(** C5 (amended): delivering the same [status.updated] webhook a second
    time leaves the user table as a single delivery at the time of the
    second one would: every column written is overwritten, no counter is
    touched and [tradingEnabled] is only ever set.  The table is exactly
    as after the first delivery when the clock has not moved or the status
    is not [Approved]; otherwise [kycCompletedAt] carries the time of the
    later delivery. *)
Theorem webhook_redelivery (env1 env2 : Env) (req : Request) (w : World) :
  DIDIT_WEBHOOK_SECRET env2 = DIDIT_WEBHOOK_SECRET env1 ->
  let once := handleWebhook env1 req w in
  let twice := handleWebhook env2 req (snd once) in
  users (snd twice) = users (snd (handleWebhook env2 req w)) /\
  (now env2 = now env1 \/ get "status" (body_json (req_body req)) <> jstr "Approved" ->
   users (snd twice) = users (snd once)) /\
  (forall i u u',
     users w !! i = Some u -> users (snd twice) !! i = Some u' ->
     verificationRetries u' = verificationRetries u /\
     (tradingEnabled u = true -> tradingEnabled u' = true)).
Proof.
  intros Hk once twice. subst once twice.
  set (payload := body_json (req_body req)).
  set (raw := stringify payload).
  destruct (handleWebhook_rows env1 req w) as (v1 & Hv1 & Hr1).
  destruct (handleWebhook_rows env2 req w) as (v2 & Hv2 & Hr2).
  destruct (handleWebhook_rows env2 req (snd (handleWebhook env1 req w)))
    as (v3 & Hv3 & Hr3).
  fold payload in Hr1, Hr2, Hr3. fold payload raw in Hv1, Hv2, Hv3.
  assert (v2 = v1) as ->.
  { rewrite (verifyWebhookSignature_secret env1 env2 raw _ w w Hk) in Hv2. congruence. }
  assert (v3 = v1) as ->.
  { rewrite (verifyWebhookSignature_secret env1 env2 raw _ w _ Hk) in Hv3. congruence. }
  assert (Hsame : users (snd (handleWebhook env2 req (snd (handleWebhook env1 req w))))
                  = users (snd (handleWebhook env2 req w))).
  { rewrite Hr3, Hr2, Hr1. destruct v1; [apply rows_after_absorbs | reflexivity]. }
  split; [exact Hsame|]. split.
  - intros Hclock. rewrite Hr3, Hr1. destruct v1; [|reflexivity].
    destruct (webhook_writes_clock env1 env2 payload) as (_ & Heq).
    specialize (Heq Hclock).
    rewrite <- (rows_after_absorbs env1 env1 payload (users w)) at 2.
    unfold rows_after at 1 3. now rewrite Heq.
  - intros i u u' Hu Hu'. rewrite Hsame, Hr2 in Hu'.
    destruct v1; [|rewrite Hu in Hu'; injection Hu' as <-; auto].
    unfold rows_after in Hu'.
    destruct (get "vendor_data" payload) as [[| | |k| |]|];
      try (rewrite Hu in Hu'; injection Hu' as <-; auto).
    destruct (webhook_writes env2 payload) as [data|] eqn:Hd;
      [|rewrite Hu in Hu'; injection Hu' as <-; auto].
    destruct (users w !! k) as [uk|] eqn:Huk;
      [|rewrite Hu in Hu'; injection Hu' as <-; auto].
    destruct (decide (k = i)) as [->|Hne].
    + rewrite lookup_insert_eq in Hu'. injection Hu' as <-.
      rewrite Hu in Huk. injection Huk as <-.
      apply apply_data_benign, (webhook_writes_benign _ _ _ Hd).
    + rewrite lookup_insert_ne in Hu' by exact Hne.
      rewrite Hu in Hu'. injection Hu' as <-. auto.
Qed.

The task: What you give back should match the entries above exactly.

Solution for this task:
(** C5 (amended): delivering the same [status.updated] webhook a second
    time leaves the user table as a single delivery at the time of the
    second one would: every column written is overwritten, no counter is
    touched and [tradingEnabled] is only ever set.  The table is exactly
    as after the first delivery when the clock has not moved or the status
    is not [Approved]; otherwise [kycCompletedAt] carries the time of the
    later delivery. *)
Theorem webhook_redelivery (env1 env2 : Env) (req : Request) (w : World) :
  DIDIT_WEBHOOK_SECRET env2 = DIDIT_WEBHOOK_SECRET env1 ->
  let once := handleWebhook env1 req w in
  let twice := handleWebhook env2 req (snd once) in
  users (snd twice) = users (snd (handleWebhook env2 req w)) /\
  (now env2 = now env1 \/ get "status" (body_json (req_body req)) <> jstr "Approved" ->
   users (snd twice) = users (snd once)) /\
  (forall i u u',
     users w !! i = Some u -> users (snd twice) !! i = Some u' ->
     verificationRetries u' = verificationRetries u /\
     (tradingEnabled u = true -> tradingEnabled u' = true)).
Proof.
  intros Hk once twice. subst once twice.
  set (payload := body_json (req_body req)).
  set (raw := stringify payload).
  destruct (handleWebhook_rows env1 req w) as (v1 & Hv1 & Hr1).
  destruct (handleWebhook_rows env2 req w) as (v2 & Hv2 & Hr2).
  destruct (handleWebhook_rows env2 req (snd (handleWebhook env1 req w)))
    as (v3 & Hv3 & Hr3).
  fold payload in Hr1, Hr2, Hr3. fold payload raw in Hv1, Hv2, Hv3.
  assert (v2 = v1) as ->.
  { rewrite (verifyWebhookSignature_secret env1 env2 raw _ w w Hk) in Hv2. congruence. }
  assert (v3 = v1) as ->.
  { rewrite (verifyWebhookSignature_secret env1 env2 raw _ w _ Hk) in Hv3. congruence. }
  assert (Hsame : users (snd (handleWebhook env2 req (snd (handleWebhook env1 req w))))
                  = users (snd (handleWebhook env2 req w))).
  { rewrite Hr3, Hr2, Hr1. destruct v1; [apply rows_after_absorbs | reflexivity]. }
  split; [exact Hsame|]. split.
  - intros Hclock. rewrite Hr3, Hr1. destruct v1; [|reflexivity].
    destruct (webhook_writes_clock env1 env2 payload) as (_ & Heq).
    specialize (Heq Hclock).
    rewrite <- (rows_after_absorbs env1 env1 payload (users w)) at 2.
    unfold rows_after at 1 3. now rewrite Heq.
  - intros i u u' Hu Hu'. rewrite Hsame, Hr2 in Hu'.
    destruct v1; [|rewrite Hu in Hu'; injection Hu' as <-; auto].
    unfold rows_after in Hu'.
    destruct (get "vendor_data" payload) as [[| | |k| |]|];
      try (rewrite Hu in Hu'; injection Hu' as <-; auto).
    destruct (webhook_writes env2 payload) as [data|] eqn:Hd;
      [|rewrite Hu in Hu'; injection Hu' as <-; auto].
    destruct (users w !! k) as [uk|] eqn:Huk;
      [|rewrite Hu in Hu'; injection Hu' as <-; auto].
    destruct (decide (k = i)) as [->|Hne].
    + rewrite lookup_insert_eq in Hu'. injection Hu' as <-.
      rewrite Hu in Huk. injection Huk as <-.
      apply apply_data_benign, (webhook_writes_benign _ _ _ Hd).
    + rewrite lookup_insert_ne in Hu' by exact Hne.
      rewrite Hu in Hu'. injection Hu' as <-. auto.
Qed.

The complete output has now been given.